Students have IMPACT in Mayo Clinic research program
Five research teams from St. Olaf College were recently recognized for their work at the Innovative Minds Partnering to Advance Curative Therapies (IMPACT) Symposium at Mayo Clinic.
IMPACT, a competition sponsored by Regenerative Medicine Minnesota and the Mayo Clinic Office of Applied Scholarship and Education Science, aims to encourage students to pursue research or careers in medicine.
Faculty-mentored student research teams from Minnesota select one of several given topics, make a research plan, and submit a paper with their findings. From this pool of papers, eight teams per topic are selected to present their research at Mayo Clinic — and this year, five of those teams hailed from St. Olaf.
Research topics this year included causes of hypoplastic left heart syndrome (HLHS), ovarian cancer, and non-genetic causes of bipolar disorder. St. Olaf research teams investigated ovarian cancer and HLHS, which is a congenital disease causing an underdeveloped left heart.
“I thought that the IMPACT program would be a great opportunity for me to get my hands on an actual problem in the science world,” says Daniel Hogan ’18, who researched HLHS with Jack Goldstein ’18 and Abhishek Chandra ’18 with the guidance of St. Olaf Visiting Assistant Professor of Chemistry Dan Everson.
Assistant Professor of Chemistry Dipa Kalyani mentored Brock Carlson ’18, Claire Smith ’18, Eleanor Arnold ’18, Matthew Ramsey ’18, and John Vajgrt ’18 in their research on HLHS. The research projects were student driven — as research teams they created their own hypotheses and research designs.
“The IMPACT program led me to interact with authentic scientific documents, create conclusions based off the accumulated literature, and share our results with the broader scientific community,” says Leah Andrews ’19, who worked with Liamitantsoa Rakotomahenina ’19, Thomas Olson ’19, Andrew Salij ’19, and Pete Smith ’19 under the guidance of Associate Professor of Biology and Department Chair Kim Kandl to investigate HLHS. They earned third place at the IMPACT Symposium.
Kandl also mentored Charlotte Elwell ’17, Zachariah Tritz ’17, Caitlin Van Lith ’17, and Zachary WareJoncas ’17 in their research on ovarian cancer, which tied for second place.

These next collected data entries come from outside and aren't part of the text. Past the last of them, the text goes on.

Definition dcp_world_size_for_kv_cache_spec (spec : KVCacheSpec) (dcp_world_size : Z) : Z :=
  if dcp_world_size <=? 1 then 1 else if is_full_attention spec then dcp_world_size else 1.

Definition _validate_prefix_cache_retention_interval (interval : option Z) (sched_block_size : Z)
    (groups : list KVCacheGroupSpec) : result unit :=
  match interval with
  | None => Ok tt
  | Some r =>
      if negb (existsb (λ g, is_sliding_window (group_spec g)) groups)
      then if r =? 0 then Ok tt else Err ValueError
      else if (r <? 0) || negb (r mod sched_block_size =? 0) then Err ValueError else Ok tt
  end.

(** ** State *)

(** [SpecGroup]; the manager class is determined by the specification. *)
Record SpecGroup : Type := mkSpecGroup {
  sg_spec : KVCacheSpec;
  sg_layout : Z;
  sg_group_ids : list Z;
  sg_use_eagle : bool;
}.

(** The subclass, with the attributes only it has. *)
Inductive CoordinatorClass : Type :=
  | NoPrefixCache
  | Unitary
  | Hybrid (attention_groups : list SpecGroup) (full_attention_group_id : option Z).

Record Coordinator : Type := mkCoordinator {
  coordinator_class : CoordinatorClass;
  co_groups : list KVCacheGroupSpec;
  co_enable_caching : bool;
  co_scheduler_block_size : Z;
  num_reprefillable_tokens : Z;
  eagle_group_ids : gset Z;
  retention_interval : option Z;
  co_dcp_world_size : Z;
  co_pcp_world_size : Z;
  single_type_managers : list Manager;
  block_pool : BlockPool;
}.

Definition set_class (v : CoordinatorClass) (c : Coordinator) : Coordinator :=
  mkCoordinator v (co_groups c) (co_enable_caching c) (co_scheduler_block_size c) (num_reprefillable_tokens c)
    (eagle_group_ids c) (retention_interval c) (co_dcp_world_size c) (co_pcp_world_size c)
    (single_type_managers c) (block_pool c).

Definition set_managers (v : list Manager) (p : BlockPool) (c : Coordinator) : Coordinator :=
  mkCoordinator (coordinator_class c) (co_groups c) (co_enable_caching c) (co_scheduler_block_size c)
    (num_reprefillable_tokens c) (eagle_group_ids c) (retention_interval c) (co_dcp_world_size c)
    (co_pcp_world_size c) v p.

Definition set_use_eagle (v : bool) (m : Manager) : Manager :=
  mkManager (kv_cache_spec m) (block_size m) (m_enable_caching m) (kv_cache_group_id m)
    (scheduler_block_size m) (cache_hit_alignment_tokens m) (max_admission_blocks m)
    (record_new_block_ids m) v (new_block_ids m) (req_to_blocks m) (num_cached_block m)
    (partial_hit_reqs m) (pending_cow_copies m).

Andrea Studer ’17 teamed with Emily Facile ’17, Megan Braun ’17, Whitney Zenz ’17, and Associate Professor of Chemistry Beth Abdella ’82 to research ovarian cancer. “The complexity of the question grabbed my attention,” Studer says.
The IMPACT experience was valuable to these students because they want to pursue careers as researchers or in medicine. “IMPACT gave me a taste of the medical field and solidified my choice of doing medicine,” Rakotomahenina says.
For Facile, IMPACT was a unique experience in developing a hypothesis and research design. Her research on ovarian cancer is especially meaningful to her.
“I want to be a doctor and the IMPACT project was an interesting way to learn about a real health problem and contribute in some way to the larger world of science,” Facile says. “IMPACT gave me a unique experience to study and learn a lot about a disease that I may one day treat.”